If he approved a DEX aggregator or another dApp in the past, and that dApp or a spoofed version got compromised, attackers could pull assets out without further signatures. Metamask shows the balances from the address, but the Trezor is just the signer. If the address had given approval, no signature is needed for the attacker to spend ERC20 tokens.

• Computer likely compromised before OS reinstall.
The attacker executed transactions while the PC was off or unused, meaning they didn’t use his machine directly. They already had the keys or had access to the allowances on chain. Reinstalling the OS now does nothing to reverse the hack, but it’s the right move to avoid future problems.

• The statement “I won’t be using that Trezor again” is emotionally understandable but not logical.
Hardware wallets don’t sign outgoing transactions without physical confirmation. If funds left without the device plugged in, the Trezor is innocent. The damage came from either Metamask, malicious approvals, or leaked seed phrase (if any seed phrase existed outside the device).

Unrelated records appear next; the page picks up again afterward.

(* ===== verification/PowerCut.v ===== *)
(** * PowerCut: a flush and the bytes it has not synced

    A stop of the process loses nothing that was written; a power cut can also lose, or
    garble, bytes that were not synced: [power_cut u fs d] of file Calls, where [u] are the files
    with unsynced bytes after the calls made ([dirty]). Names reach the disk in the order of the calls, so an earlier
    state of the directories is the state at an earlier stop, which the theorems cover as
    well.

    What a flush leaves unsynced is never anything it or the next start relies on: at
    every stop, whatever bytes are lost, the files are an end of a flush in the sense of
    FlushCrash. *)

From Stdlib Require Import ZArith Lia.
From Stdlib Require Import Strings.Byte.
From S2P Require Import Prelude Text Record Codec Disk Calls Wal Reader Recovery Merge Time Config Manifest Columns View Planner Decode Local FlushLocal FlushRows FlushTable FlushStage FlushStaged FlushCrash FlushTheorems Durable FlushCalls FlushOrder.
Open Scope Z_scope.

(** The files [a] where [P] holds, [b] elsewhere. *)
Definition patch (P : path -> Prop) `{forall p, Decision (P p)} (a b : Files) : Files :=
  filter (fun x => P x.1) a ∪ filter (fun x => ~ P x.1) b.

Lemma lookup_patch (P : path -> Prop) `{forall p, Decision (P p)} (a b : Files) p :
  patch P a b !! p = if decide (P p) then a !! p else b !! p.
Proof.
  unfold patch. rewrite lookup_union, !map_lookup_filter.
  case_decide; destruct (a !! p), (b !! p); simplify_option_eq; done || tauto.
Qed.

Section cut.
Context `{Crc32} `{Parquet} `{ManifestJson}.

(** ** The two ends of a flush after a power cut *)

Lemma cut_uncommitted m0 ids fs0 fs d u : uncommitted m0 ids fs0 fs -> power_cut u fs d ->
  (forall p, p ∈ u -> p <> manifest_path /\ (flushing ids fs0 p \/ manifest_file p)) ->
  uncommitted m0 ids fs0 d.
Proof.
  intros [Hl Hk] Hc Hu. split.
  - eapply loads_same; [|exact Hl]. apply Hc. intros Hp. by apply Hu in Hp as [].
  - intros p Hp. rewrite Hc; [by apply Hk|]. intros Hin. apply Hp. by apply Hu.
Qed.

Definition viewed (p : path) : Prop := is_view p = true \/ p = manifest_tmp.

#[export] Instance viewed_dec p : Decision (viewed p) := _.

Lemma is_view_path p : is_view p = true -> exists name, p = series_dir name ++ [VIEW_FILE].
Proof.
  destruct p as [|top [|name [|v [|]]]]; try done. cbn. intros Hv%bool_decide_eq_true. destruct Hv as [-> ->]. by exists name.
Qed.

Lemma cut_committed m now fs0 fs1 staged consumed fs d u : committed_at m now fs0 fs1 staged consumed fs -> power_cut u fs d ->
  (forall p, p ∈ u -> p <> manifest_path /\ p ∉ staged /\ p ∉ promoted_path <$> staged /\ (touchable fs0 p \/ viewed p)) ->
  exists fs1', committed_at m now fs0 fs1' staged consumed d /\ forall p, p ∈ staged -> fs1' !! p = fs1 !! p.
Proof.
  intros [Hl Hb Hs Hco Hi Ha] Hc Hu. set (P := fun p => p ∈ u /\ ~ viewed p).
  exists (patch P d fs1).
  assert (forall p, p ∈ staged -> patch P d fs1 !! p = fs1 !! p) as Hsame.
  { intros p Hp. rewrite lookup_patch. case_decide as HP; [|done]. destruct HP as [HP _]. by apply Hu in HP as (_ & ? & _). }
  split; [|done]. split.
  - eapply loads_same; [|exact Hl]. apply Hc. intros Hp. by apply Hu in Hp as [].
  - intros p Hp. rewrite lookup_patch. case_decide as HP; [|by apply Hb]. destruct HP as [HP Hv].
    apply Hu in HP as (_ & _ & _ & [Ht|?]); [|done]. exfalso. apply Hp. by left.
  - done.
  - apply Forall_forall. intros p Hp. rewrite Forall_forall in Hco. specialize (Hco p Hp).
    unfold complete in *. by rewrite Hsame.
  - intros p c Hp Hpc. rewrite Hsame in Hpc by done.
    rewrite !Hc; [by apply Hi|..]; intros Hin; apply Hu in Hin as (_ & Hn & Hn' & _); [|done].
    apply Hn'. by apply list_elem_of_fmap_2.
  - intros p Hp. rewrite lookup_patch. case_decide as HP; [done|]. rewrite Hc; [by apply Ha|].
    intros Hin. apply HP. split; [done|]. intros [Hv| ->]; apply Hp.
    + left. right. right. right. by apply is_view_path.
    + right. left. by right.
Qed.

Lemma tables_same flush m ids fs0 fs1 fs1' staged consumed : tables flush m ids fs0 fs1 staged consumed ->
  (forall p, p ∈ staged.*2 -> fs1' !! p = fs1 !! p) -> tables flush m ids fs0 fs1' staged consumed.
Proof.
  intros [Hlk Ef Hcl] Hsame. split; [done|done|]. unfold tables_closed, groups_closed in *.
  rewrite Forall_forall in Hcl. apply Forall_forall. intros g Hg. specialize (Hcl g Hg).
  rewrite Forall_forall in Hcl. apply Forall_forall. intros part Hpart.
  destruct (Hcl part Hpart) as (props & Hprops & Hok & Hl). exists props. split_and!; [done|done|].
  rewrite Hsame; [done|]. rewrite Ef. unfold table_files. apply list_elem_of_fmap.
  exists (written_of g.1 g.2 (file_name (hd 0 consumed) (List.last consumed 0) g) part).
  split; [done|]. apply list_elem_of_In, in_concat. eexists. rewrite <-!list_elem_of_In.
  split; [by apply list_elem_of_fmap_2|]. by apply list_elem_of_fmap_2.
Qed.

(** ** Commit and publish *)

Lemma local_commit m : local manifest_file (commit m).
Proof.
  unfold commit. destruct (to_vec_pretty m); [|apply local_throw]. local_solve.
  all: first [by left|by right].
Qed.

Lemma local_publish staged consumed m touched : Forall is_staged staged ->
  local (after staged consumed) (publish m staged consumed touched).
Proof.
  intros Hst. unfold publish. apply local_bind.
  - apply local_each. intros p Hp. unfold promote. destruct (negb _); [apply local_throw|]. cbv zeta.
    local_solve; [by left|right; left; by apply list_elem_of_fmap_2].
  - intros []. apply local_bind.
    + apply local_delete_segments. intros id Hid. right. right. left. by exists id.
    + intros []. apply local_views. intros name. right. right. right. by exists name.
Qed.

(** A harmless unsynced file that the flush could touch before its commit, or a view. *)
Lemma harmless_committed (s : Order) fs0 staged : Forall is_staged staged -> harmless s ->
  (forall p, p ∈ unsynced s -> touchable fs0 p \/ viewed p) ->
  (forall p, p ∈ unsynced s -> p ∉ staged) ->
  forall p, p ∈ unsynced s ->
    p <> manifest_path /\ p ∉ staged /\ p ∉ promoted_path <$> staged /\ (touchable fs0 p \/ viewed p).
Proof.
  intros Hst Hs Ht Hn p Hp. destruct (Hs p Hp) as (Hm & _ & Hv & _). split_and!; [done|by apply Hn| |by apply Ht].
  intros (q & -> & Hq)%list_elem_of_fmap. rewrite Forall_forall in Hst. destruct (Hst q Hq) as (sr & h & n & ->).
  by discriminate (Hv eq_refl).
Qed.

Lemma touchable_flushing ids fs0 p : touchable fs0 p -> flushing ids fs0 p.
Proof. by left. Qed.
(* ===== verification/Sweep.v ===== *)
(** * Sweep: what a start-up cleans up after an interrupted flush

    The files after [sweep_uncommitted] as a function of the files before it, and the
    consequence for a flush: once swept, an interrupted flush has either published
    everything it staged or left no trace in [series/]. *)

From Stdlib Require Import ZArith Lia.
From Stdlib Require Import Strings.Byte.
From S2P Require Import Prelude Text Record Codec Disk Wal Reader Merge Time Config Manifest Columns ColumnsTheorems Planner Local FlushLocal FlushStaged FlushCrash.
Open Scope Z_scope.

(** The range in a file name. *)
Definition range_of (n : bytes) : option (Z * Z * Z) :=
  if utf8_valid n then parse_output_file_name n else None.

(** The file at [p] after a sweep with watermark [lf]. *)
Definition swept (lf : Z) (fs : Files) (p : path) : option bytes :=
  if decide (head p = Some RUNS_DIR) then None
  else match p with
  | [d; n] => if decide (d = TMP_DIR) then None else fs !! p
  | [d; s; h; n] =>
      if decide (d = TMP_DIR) then None
      else if decide (d = SERIES_DIR) then
        match range_of n with
        | Some (_, last_, _) =>
            if last_ <=? lf then
              match fs !! [TMP_DIR; s; h; n] with Some c => Some c | None => fs !! p end
            else None
        | None => fs !! p
        end
      else fs !! p
  | _ => fs !! p
  end.

(** ** Deleting *)

Lemma lookup_delete_all (l : list path) (fs : Files) p :
  foldr delete fs l !! p = if decide (p ∈ l) then None else fs !! p.
Proof.
  induction l as [|q l IH]; [done|]. cbn [foldr]. destruct (decide (p = q)) as [->|Hne].
  - rewrite lookup_delete_eq. by rewrite decide_True by set_solver.
  - rewrite lookup_delete_ne, IH by done. apply decide_ext. set_solver.
Qed.

Lemma runs_clear_runs fs : exists fs', runs clear_runs fs fs' (Ret tt) /\
  forall p, fs' !! p = if decide (head p = Some RUNS_DIR) then None else fs !! p.
Proof.
  exists (foldr delete fs (files_under runs_dir fs)). split; [done|]. intros p.
  rewrite lookup_delete_all. destruct (decide (head p = Some RUNS_DIR)) as [Ht|Ht].
  - destruct (fs !! p) eqn:E; [|by case_decide]. rewrite decide_True; [done|].
    apply elem_of_files_under. split; [|eauto]. destruct p as [|d p]; [done|]. injection Ht as ->. done.
  - rewrite decide_False; [done|]. intros [Hu _]%elem_of_files_under. apply Ht. by apply under_top.
Qed.

(** ** Listing *)

Lemma runs_subdirs dir fs : runs (or_empty (read_subdirs dir)) fs fs (Ret (subdirs_of fs dir)).
Proof. done. Qed.

Lemma runs_names dir fs : runs (or_empty (read_dir dir)) fs fs (Ret (names_of fs dir)).
Proof. done. Qed.

Lemma runs_flat_map {A B : Type} (f : A -> io (list B)) (g : A -> list B) l fs :
  (forall x, runs (f x) fs fs (Ret (g x))) -> runs (io_flat_map f l) fs fs (Ret (l ≫= g)).
Proof.
  intros Hf. induction l as [|x l IH]; cbn; [done|].
  eapply runs_bind; [apply Hf|]. eapply runs_bind; [exact IH|]. done.
Qed.

(** The directories two levels down. *)
Definition hour_dirs (root : bytes) (fs : Files) : list path :=
  subdirs_of fs [root] ≫= fun s => (fun h => [root; s; h]) <$> subdirs_of fs [root; s].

• If the seed phrase of the Trezor was ever typed into Metamask or any software wallet, the hardware security is nullified.
Many users do this without realizing the consequences. If he ever imported that seed into Metamask, game over. Drainer bots watch for compromised seeds and empty everything instantly.

• If he connected the Trezor to Metamask and then approved risky contracts, that alone is enough to lose funds.
The Trezor protected the *private key*, not the *token allowances*. Allowances bypass the hardware wallet entirely.


• Nothing in the story suggests a flaw in Trezor itself.
The attack vector almost certainly involves one of these:

1. Malicious browser extension (most common).
2. Metamask compromise, possibly from an injected script.
3. Seed phrase exposure at some earlier time.
4. Unlimited token approvals exploited.
5. Fake frontend of a DEX that created a rogue approval.
6. Supply chain issue in the PC itself.

Given the described workflow, the most probable explanation is (4) combined with a malicious dApp or approval that was hijacked months later.


in other words, stack sats, hodl, and stay humble.